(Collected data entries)
........
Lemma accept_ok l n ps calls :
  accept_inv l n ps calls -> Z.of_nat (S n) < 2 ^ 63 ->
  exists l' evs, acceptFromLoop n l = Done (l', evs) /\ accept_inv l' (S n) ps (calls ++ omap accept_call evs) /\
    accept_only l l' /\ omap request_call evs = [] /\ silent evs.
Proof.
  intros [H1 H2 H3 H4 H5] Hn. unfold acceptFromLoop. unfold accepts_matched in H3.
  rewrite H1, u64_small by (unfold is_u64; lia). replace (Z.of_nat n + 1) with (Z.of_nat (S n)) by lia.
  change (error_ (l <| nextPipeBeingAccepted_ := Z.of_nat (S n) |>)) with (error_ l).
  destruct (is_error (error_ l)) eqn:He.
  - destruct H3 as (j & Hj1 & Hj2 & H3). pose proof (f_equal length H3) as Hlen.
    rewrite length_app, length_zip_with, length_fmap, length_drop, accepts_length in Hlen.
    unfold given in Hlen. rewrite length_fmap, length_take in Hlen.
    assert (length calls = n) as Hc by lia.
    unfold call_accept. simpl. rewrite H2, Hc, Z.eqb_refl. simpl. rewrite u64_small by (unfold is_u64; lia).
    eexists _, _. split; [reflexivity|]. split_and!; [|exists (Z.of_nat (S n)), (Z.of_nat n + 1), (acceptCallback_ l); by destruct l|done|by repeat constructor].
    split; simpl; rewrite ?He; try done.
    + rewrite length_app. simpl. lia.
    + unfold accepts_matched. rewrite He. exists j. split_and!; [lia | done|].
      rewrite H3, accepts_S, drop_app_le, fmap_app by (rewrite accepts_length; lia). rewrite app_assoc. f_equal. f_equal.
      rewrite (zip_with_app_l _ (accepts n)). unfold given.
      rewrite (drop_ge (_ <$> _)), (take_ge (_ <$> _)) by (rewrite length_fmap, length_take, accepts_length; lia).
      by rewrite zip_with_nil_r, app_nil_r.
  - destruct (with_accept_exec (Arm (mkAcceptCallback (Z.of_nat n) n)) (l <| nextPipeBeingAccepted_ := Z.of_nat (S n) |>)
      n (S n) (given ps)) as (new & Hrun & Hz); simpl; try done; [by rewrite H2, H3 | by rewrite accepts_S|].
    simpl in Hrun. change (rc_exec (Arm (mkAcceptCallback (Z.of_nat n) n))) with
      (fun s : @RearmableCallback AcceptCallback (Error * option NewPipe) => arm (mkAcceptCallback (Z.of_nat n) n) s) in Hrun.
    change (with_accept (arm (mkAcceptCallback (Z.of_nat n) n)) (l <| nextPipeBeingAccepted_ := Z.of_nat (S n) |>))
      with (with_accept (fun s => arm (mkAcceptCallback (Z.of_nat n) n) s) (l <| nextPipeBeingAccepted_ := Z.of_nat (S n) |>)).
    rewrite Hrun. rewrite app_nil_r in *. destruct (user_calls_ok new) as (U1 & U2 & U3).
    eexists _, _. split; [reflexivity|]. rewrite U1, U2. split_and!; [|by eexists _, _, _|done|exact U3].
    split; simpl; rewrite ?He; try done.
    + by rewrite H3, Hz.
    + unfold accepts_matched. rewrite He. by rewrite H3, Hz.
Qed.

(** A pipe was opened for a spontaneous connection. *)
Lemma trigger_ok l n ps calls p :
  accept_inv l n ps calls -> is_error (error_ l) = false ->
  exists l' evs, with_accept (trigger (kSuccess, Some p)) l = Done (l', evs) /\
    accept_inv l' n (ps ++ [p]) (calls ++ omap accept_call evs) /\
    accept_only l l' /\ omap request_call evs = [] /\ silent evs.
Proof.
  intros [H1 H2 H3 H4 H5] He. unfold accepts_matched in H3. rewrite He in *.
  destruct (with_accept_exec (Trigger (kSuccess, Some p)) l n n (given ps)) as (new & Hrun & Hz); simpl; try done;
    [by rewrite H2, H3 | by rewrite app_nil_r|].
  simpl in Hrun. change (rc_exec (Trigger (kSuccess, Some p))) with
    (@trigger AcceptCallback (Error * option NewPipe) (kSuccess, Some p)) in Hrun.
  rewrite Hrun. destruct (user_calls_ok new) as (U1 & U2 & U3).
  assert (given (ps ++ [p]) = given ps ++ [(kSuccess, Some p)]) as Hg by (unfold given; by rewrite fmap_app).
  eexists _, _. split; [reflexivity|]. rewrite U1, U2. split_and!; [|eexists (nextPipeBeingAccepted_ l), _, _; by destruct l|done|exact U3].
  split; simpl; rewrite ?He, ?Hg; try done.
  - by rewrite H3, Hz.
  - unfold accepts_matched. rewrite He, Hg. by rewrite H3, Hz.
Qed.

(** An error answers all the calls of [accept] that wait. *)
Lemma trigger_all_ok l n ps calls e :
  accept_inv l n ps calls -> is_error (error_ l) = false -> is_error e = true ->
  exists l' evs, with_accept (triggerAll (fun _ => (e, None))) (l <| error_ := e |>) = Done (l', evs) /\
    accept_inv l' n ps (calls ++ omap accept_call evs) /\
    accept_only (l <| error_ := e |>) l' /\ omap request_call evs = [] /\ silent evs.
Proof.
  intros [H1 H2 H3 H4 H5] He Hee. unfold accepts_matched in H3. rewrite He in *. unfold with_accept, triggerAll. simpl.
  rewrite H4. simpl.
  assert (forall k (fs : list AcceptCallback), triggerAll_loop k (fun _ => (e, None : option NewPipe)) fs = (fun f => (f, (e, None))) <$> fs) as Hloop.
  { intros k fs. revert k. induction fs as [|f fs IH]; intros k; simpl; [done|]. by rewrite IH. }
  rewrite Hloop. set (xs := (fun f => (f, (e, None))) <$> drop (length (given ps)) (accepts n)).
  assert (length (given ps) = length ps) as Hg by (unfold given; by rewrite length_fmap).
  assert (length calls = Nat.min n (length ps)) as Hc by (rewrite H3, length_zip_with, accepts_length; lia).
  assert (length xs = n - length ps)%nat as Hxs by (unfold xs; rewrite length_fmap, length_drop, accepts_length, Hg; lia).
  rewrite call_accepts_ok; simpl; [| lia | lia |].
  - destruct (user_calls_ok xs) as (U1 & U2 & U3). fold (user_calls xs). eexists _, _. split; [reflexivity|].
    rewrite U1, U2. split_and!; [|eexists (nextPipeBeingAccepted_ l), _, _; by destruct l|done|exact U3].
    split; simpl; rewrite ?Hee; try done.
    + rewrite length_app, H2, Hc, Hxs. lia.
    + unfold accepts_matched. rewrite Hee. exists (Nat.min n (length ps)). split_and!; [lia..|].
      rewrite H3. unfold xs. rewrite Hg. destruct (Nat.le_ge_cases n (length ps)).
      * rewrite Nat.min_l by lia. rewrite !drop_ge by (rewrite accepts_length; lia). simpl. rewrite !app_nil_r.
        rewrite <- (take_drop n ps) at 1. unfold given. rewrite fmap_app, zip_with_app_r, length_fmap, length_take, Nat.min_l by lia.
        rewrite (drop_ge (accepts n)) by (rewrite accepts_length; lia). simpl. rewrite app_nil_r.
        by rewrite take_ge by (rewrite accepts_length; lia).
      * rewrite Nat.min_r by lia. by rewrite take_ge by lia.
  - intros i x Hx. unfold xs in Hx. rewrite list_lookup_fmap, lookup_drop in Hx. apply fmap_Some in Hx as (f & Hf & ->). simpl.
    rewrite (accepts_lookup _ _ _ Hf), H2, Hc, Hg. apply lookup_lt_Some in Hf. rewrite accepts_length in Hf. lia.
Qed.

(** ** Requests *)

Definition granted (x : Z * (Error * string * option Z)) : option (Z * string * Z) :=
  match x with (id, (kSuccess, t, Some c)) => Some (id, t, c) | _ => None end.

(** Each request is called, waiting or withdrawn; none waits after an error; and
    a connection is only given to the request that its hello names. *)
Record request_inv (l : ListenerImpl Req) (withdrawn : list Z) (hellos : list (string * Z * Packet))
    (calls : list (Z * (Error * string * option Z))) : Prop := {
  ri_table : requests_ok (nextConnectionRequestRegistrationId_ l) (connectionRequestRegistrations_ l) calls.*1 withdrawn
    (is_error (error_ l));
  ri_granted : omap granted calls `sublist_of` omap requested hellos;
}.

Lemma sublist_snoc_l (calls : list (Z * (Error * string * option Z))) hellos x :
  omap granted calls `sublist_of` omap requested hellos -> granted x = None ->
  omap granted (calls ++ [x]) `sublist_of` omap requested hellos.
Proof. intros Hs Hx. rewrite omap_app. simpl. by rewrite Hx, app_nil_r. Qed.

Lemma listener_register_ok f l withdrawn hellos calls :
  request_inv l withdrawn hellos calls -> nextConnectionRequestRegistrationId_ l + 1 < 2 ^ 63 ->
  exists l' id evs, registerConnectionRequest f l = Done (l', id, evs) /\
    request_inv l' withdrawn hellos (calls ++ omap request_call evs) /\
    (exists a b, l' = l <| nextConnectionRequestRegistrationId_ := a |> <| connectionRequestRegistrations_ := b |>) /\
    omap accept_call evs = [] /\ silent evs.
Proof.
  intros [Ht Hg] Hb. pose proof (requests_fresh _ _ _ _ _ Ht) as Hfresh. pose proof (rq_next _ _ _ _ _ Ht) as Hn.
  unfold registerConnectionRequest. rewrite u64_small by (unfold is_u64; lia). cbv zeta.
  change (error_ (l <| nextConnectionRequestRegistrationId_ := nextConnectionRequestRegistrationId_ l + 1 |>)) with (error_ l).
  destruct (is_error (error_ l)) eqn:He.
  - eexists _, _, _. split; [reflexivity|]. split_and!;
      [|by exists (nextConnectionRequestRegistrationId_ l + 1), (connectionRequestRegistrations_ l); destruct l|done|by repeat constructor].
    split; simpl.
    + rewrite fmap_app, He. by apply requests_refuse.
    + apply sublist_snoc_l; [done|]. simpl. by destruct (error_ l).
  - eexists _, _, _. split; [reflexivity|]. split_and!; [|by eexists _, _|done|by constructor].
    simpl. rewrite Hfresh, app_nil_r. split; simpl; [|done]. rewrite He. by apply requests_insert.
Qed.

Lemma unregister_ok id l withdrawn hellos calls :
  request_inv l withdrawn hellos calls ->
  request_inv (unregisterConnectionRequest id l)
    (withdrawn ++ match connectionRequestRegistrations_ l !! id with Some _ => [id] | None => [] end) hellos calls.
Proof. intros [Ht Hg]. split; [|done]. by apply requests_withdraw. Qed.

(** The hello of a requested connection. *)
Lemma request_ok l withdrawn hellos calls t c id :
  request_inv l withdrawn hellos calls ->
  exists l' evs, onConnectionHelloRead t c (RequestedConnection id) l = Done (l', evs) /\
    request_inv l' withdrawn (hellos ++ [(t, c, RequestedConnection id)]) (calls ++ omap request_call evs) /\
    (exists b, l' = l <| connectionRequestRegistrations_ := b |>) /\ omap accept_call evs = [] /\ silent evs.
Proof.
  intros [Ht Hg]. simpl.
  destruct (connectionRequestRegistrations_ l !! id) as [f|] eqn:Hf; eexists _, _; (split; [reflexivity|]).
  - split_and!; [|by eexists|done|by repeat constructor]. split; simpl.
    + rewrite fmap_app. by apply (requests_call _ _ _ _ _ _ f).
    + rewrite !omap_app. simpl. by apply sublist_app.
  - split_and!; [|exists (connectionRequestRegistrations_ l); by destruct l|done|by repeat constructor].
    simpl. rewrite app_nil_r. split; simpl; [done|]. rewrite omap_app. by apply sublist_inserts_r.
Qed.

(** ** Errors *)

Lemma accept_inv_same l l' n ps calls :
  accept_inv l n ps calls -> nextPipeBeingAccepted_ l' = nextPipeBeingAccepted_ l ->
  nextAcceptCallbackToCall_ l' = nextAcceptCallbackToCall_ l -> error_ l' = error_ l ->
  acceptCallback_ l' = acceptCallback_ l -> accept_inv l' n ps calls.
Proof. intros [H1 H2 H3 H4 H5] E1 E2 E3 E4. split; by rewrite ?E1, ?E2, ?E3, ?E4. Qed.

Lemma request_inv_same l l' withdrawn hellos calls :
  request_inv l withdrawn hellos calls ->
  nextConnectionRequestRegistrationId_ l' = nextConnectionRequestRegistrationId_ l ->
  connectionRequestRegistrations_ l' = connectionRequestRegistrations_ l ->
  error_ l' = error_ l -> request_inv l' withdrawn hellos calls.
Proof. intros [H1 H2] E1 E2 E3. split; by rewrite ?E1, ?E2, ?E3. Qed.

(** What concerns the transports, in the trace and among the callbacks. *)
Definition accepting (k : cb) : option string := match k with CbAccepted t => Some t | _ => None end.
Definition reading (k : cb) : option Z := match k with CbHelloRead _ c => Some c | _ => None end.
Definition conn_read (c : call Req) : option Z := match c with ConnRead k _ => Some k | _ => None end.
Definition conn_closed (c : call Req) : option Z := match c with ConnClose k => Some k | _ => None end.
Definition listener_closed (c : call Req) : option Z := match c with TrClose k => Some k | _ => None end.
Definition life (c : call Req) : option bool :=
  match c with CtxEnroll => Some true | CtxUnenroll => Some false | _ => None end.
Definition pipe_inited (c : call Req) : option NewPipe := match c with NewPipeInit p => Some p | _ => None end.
........
Work request: Please state the number of lines in the data above that hold the word "granted", without any other text.

Completed exercise: 4